Venho de um Cuiabá garimpo e de ruelas entortadas.

Meu pai teve uma venda de bananas no Beco da

        Marinha, onde nasci.

Me criei no Pantanal de Corumbá, entre bichos do

        chão, pessoas humildes, aves, árvores e rios.

Aprecio viver em lugares decadentes por gosto de

        estar entre pedras e lagartos.

Fazer o desprezível ser prezado é coisa que me apraz.

Já publiquei 10 livros de poesia; ao publicá-los me

        sinto como que desonrado e fujo para o

        Pantanal onde sou abençoado a garças.

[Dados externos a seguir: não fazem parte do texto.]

Definition account_due (s : PluginState) (authID : string) (now : Time) : Prop :=
  authID <> "" /\ exists key a reason, st_accounts s !! key = Some a /\ a_AuthID a = authID
    /\ accountRefreshDue a (NormalizeConfig (st_cfg s)) (now_or now now) = (true, reason).
Definition account_known (s : PluginState) (authID : string) : Prop :=
  authID <> "" /\ exists key a, st_accounts s !! key = Some a /\ a_AuthID a = authID.

Lemma elem_of_dueIDs s now id : id ∈ dueIDs s now <-> account_due s id now.
Proof.
  unfold dueIDs, account_due. rewrite elem_of_list_to_set, list_elem_of_filter, list_elem_of_fmap.
  destruct (due_accounts_exact s now now) as [_ Hd]. apply and_iff_compat_l. split.
  - intros (b & -> & Hb). apply Hd in Hb as (key & a & reason & Ha & E & ->). by exists key, a, reason.
  - intros (key & a & reason & Ha & <- & E). eexists. split; [|apply Hd; exists key, a, reason; done]. done.
Qed.

Lemma applyAnnotation_id ann a : a_AuthID (applyAnnotation ann a) = a_AuthID a.
Proof. apply applyAnnotation_frame. Qed.

Lemma elem_of_known s now id : id ∈ knownAccountAuthIDs (Snapshot s now) <-> account_known s id.
Proof.
  unfold knownAccountAuthIDs, account_known. rewrite elem_of_list_to_set, list_elem_of_filter, list_elem_of_fmap. apply and_iff_compat_l.
  cbn [ss_Accounts Snapshot]. unfold ApplyAnnotations. split.
  - intros (b & -> & Hb). apply list_elem_of_fmap in Hb as (a0 & -> & H0). rewrite sort_slice_perm in H0.
    apply list_elem_of_fmap in H0 as (a1 & -> & H1). apply list_elem_of_fmap in H1 as ([k a2] & -> & H2%elem_of_map_range).
    exists k, a2. split; [done|]. symmetry. etransitivity; [apply applyAnnotation_id|done].
  - intros (key & a & Ha & <-). eexists. split; [|apply list_elem_of_fmap_2; rewrite sort_slice_perm; apply list_elem_of_fmap_2,
      list_elem_of_fmap; exists (key, a); split; [done|by apply elem_of_map_range]].
    symmetry. etransitivity; [apply applyAnnotation_id|done].
Qed.

(** The auths a pass may refresh at all. *)
Definition refreshable (s : PluginState) (auth : HostAuthFileEntry) : Prop :=
  isRefreshEligible auth = true /\ he_ID auth ∈ adm_AuthIDs (st_cpaAdmission s).
Definition holdProbeForRoster (r : ProbeRuntime) (io : store_io) : ProbeRuntime * option store_error :=
  let snapshot := map_range (pr_windows (rt_controller r)) in
  let '(r, res) := updateStore r (fun st => Ok (foldl holdInstance st snapshot)) io in
  match res with
  | Err e => (r, Some e)
  | Ok st => (foldl (fun r iw => syncProbeControllerInstance r iw.1 st) r snapshot, None)
  end.

Definition persistRosterHold (r : ProbeRuntime) (io : store_io) : ProbeRuntime * option store_error :=
  let '(r, err) := holdProbeForRoster r io in (r <| rt_holdPending := bool_decide (is_Some err) |>, err).
Definition retryProbeRosterHold (r : ProbeRuntime) (io : store_io) : ProbeRuntime * option store_error :=
  if negb (rt_holdPending r) then (r, None) else persistRosterHold r io.

(** The windows of one binding when the roster is confirmed again. *)
Definition recoverKind (b : RuntimeBinding) (now : Time) (c : ProbeController) (k : ProbeWindowKind) : ProbeController :=
  let pending w := w <| pw_State := ProbePendingCheck |> <| pw_Deadline := zeroTime |> in
  let c := match windowOf c (rb_Instance b) k with
           | Some w => if bool_decide (pw_State w = ProbeAuthBlocked) && (pw_AuthBlockedAtLogin w <? rb_Login b)
                       then SetWindow c (rb_Instance b) k (pending w) else c
           | None => c
           end in
  match windowOf c (rb_Instance b) k with
  | Some w => if bool_decide (pw_State w = ProbeWaitingReset) && negb (After (pw_Deadline w) now)
              then SetWindow c (rb_Instance b) k (pending w) else c
  | None => c
  end.
Definition recoverBinding (now : Time) (interval : Duration) (c : ProbeController) (b : RuntimeBinding) : ProbeController :=
  foldl (recoverKind b now) (Advance c (rb_Instance b) (mkEvent ProbeEventRosterConfirmed "" now ∅ interval)).1 probeKinds.

Definition recoverProbeFromRoster (r : ProbeRuntime) (bindings : gmap string RuntimeBinding) (cfg : Config) (now : Time) (io : store_io)
  : ProbeRuntime * option store_error :=
  let bs := (map_range bindings).*2 in
  let c := foldl (recoverBinding now (probeObservationInterval cfg)) (rt_controller r) bs in
  persistProbeInstances (r <| rt_controller := c |>) (list_to_set (rb_Instance <$> bs)) io.

Definition activeProbeBindings (roster : HostRosterSnapshot) (bindings : gmap string RuntimeBinding) : gmap string RuntimeBinding * gset AuthInstanceID :=
  let byID := filter (fun ib => ib.1 ∈ highestTierSet roster /\ rb_Instance ib.2 <> 0) bindings in
  (byID, list_to_set (rb_Instance <$> (map_to_list byID).*2)).

(** ** Attempts that were prepared and not sent *)

Definition preparedAttempts (st : PersistentState) : list (AuthInstanceID * ProbeAttempt) :=
  filter (fun ia => at_Phase ia.2 = ProbeAttemptPrepared) (map_range (ps_ProbeAttempts st)).

Definition returnWindow (now : Time) (i : AuthInstanceID) (c : ProbeController) (k : ProbeWindowKind) : ProbeController :=
  match windowOf c i k with
  | None => c
  | Some w => SetWindow c i k (w <| pw_State := ProbeRetryWait |> <| pw_AttemptID := "" |> <| pw_RetryCount := i64 (pw_RetryCount w + 1) |> <| pw_Deadline := now |>)
  end.
Definition dropPrepared (windows : gmap AuthInstanceID (gmap ProbeWindowKind ProbeWindow)) (st : PersistentState) (ia : AuthInstanceID * ProbeAttempt)
  : PersistentState :=
  let '(i, attempt) := ia in
  let st := st <| ps_ProbeWindows := match windows !! i with Some ws => <[i := ws]> (ps_ProbeWindows st) | None => base.delete i (ps_ProbeWindows st) end |> in
  match ps_ProbeAttempts st !! i with
  | Some current => if String.eqb (at_AttemptID current) (at_AttemptID attempt) && bool_decide (at_Phase current = ProbeAttemptPrepared)
                    then st <| ps_ProbeAttempts := base.delete i (ps_ProbeAttempts st) |> else st
  | None => st
  end.

Definition recoverPreparedProbeAttempts (r : ProbeRuntime) (now : Time) (loadIO : load_io) (io : store_io) : ProbeRuntime * option store_error :=
  let '(s, res) := PersistentSnapshot (rt_store r) loadIO in
  let r := r <| rt_store := s |> in
  match res with
  | Err e => (r, Some e)
  | Ok st =>
      let prepared := preparedAttempts st in
      let c := foldl (fun c ia => foldl (returnWindow now ia.1) c (at_Windows ia.2)) (rt_controller r) prepared in
      let r := r <| rt_controller := c |> in
      if bool_decide (prepared = []) then (r, None)
      else
        let '(r, res) := updateStore r (fun st => Ok (foldl (dropPrepared (pr_windows c)) st prepared)) io in
        (r, match res with Ok _ => None | Err e => Some e end)
  end.
End runtime.

(** ** The runtime on the write-ahead log

    None of these operations makes an attempt ready to be sent: each is one of the
    other updates of a run of the log. *)

Lemma settles_refl st : settles st st.
Proof. split; [done|]. by left. Qed.
Lemma settles_trans st1 st2 st3 : settles st1 st2 -> settles st2 st3 -> settles st1 st3.
Proof. intros [E1 H1] [E2 H2]. split; [congruence|]. intros i a Ha. destruct (H2 i a Ha) as [Hb|]; [by apply H1|by right]. Qed.
Lemma settles_same st st' :
  ps_ProbeAttemptSeq st' = ps_ProbeAttemptSeq st -> ps_ProbeAttempts st' = ps_ProbeAttempts st -> settles st st'.
Proof. intros E1 E2. split; [done|]. rewrite E2. by left. Qed.
Lemma settles_delete st st' i :
  ps_ProbeAttemptSeq st' = ps_ProbeAttemptSeq st -> ps_ProbeAttempts st' = base.delete i (ps_ProbeAttempts st) -> settles st st'.
Proof. intros E1 E2. split; [done|]. rewrite E2. intros j a [_ Ha]%lookup_delete_Some. by left. Qed.
Lemma settles_foldl {A} (f : PersistentState -> A -> PersistentState) l : forall st,
  (forall st x, settles st (f st x)) -> settles st (foldl f st l).
Proof. induction l as [|x l IH]; intros st Hf; simpl; [apply settles_refl|]. eapply settles_trans; [apply Hf|by apply IH]. Qed.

Me procurei a vida inteira e não me achei – pelo

        que fui salvo.

Descobri que todos os caminhos levam à ignorância.

Não fui para a sarjeta porque herdei uma fazenda de

        gado. Os bois me recriam.

Agora sou tão ocaso!

Estou na categoria de sofrer do moral, porque só

        faço coisas inúteis.

No meu morrer tem uma dor de árvore.

 

 

 

 

 

 

 

 

 

 

 

BARROS, Manoel de (2004). “Auto-Retrato Falado”, in O Livro das Ignorãças, Rio de Janeiro, Record (p. 103).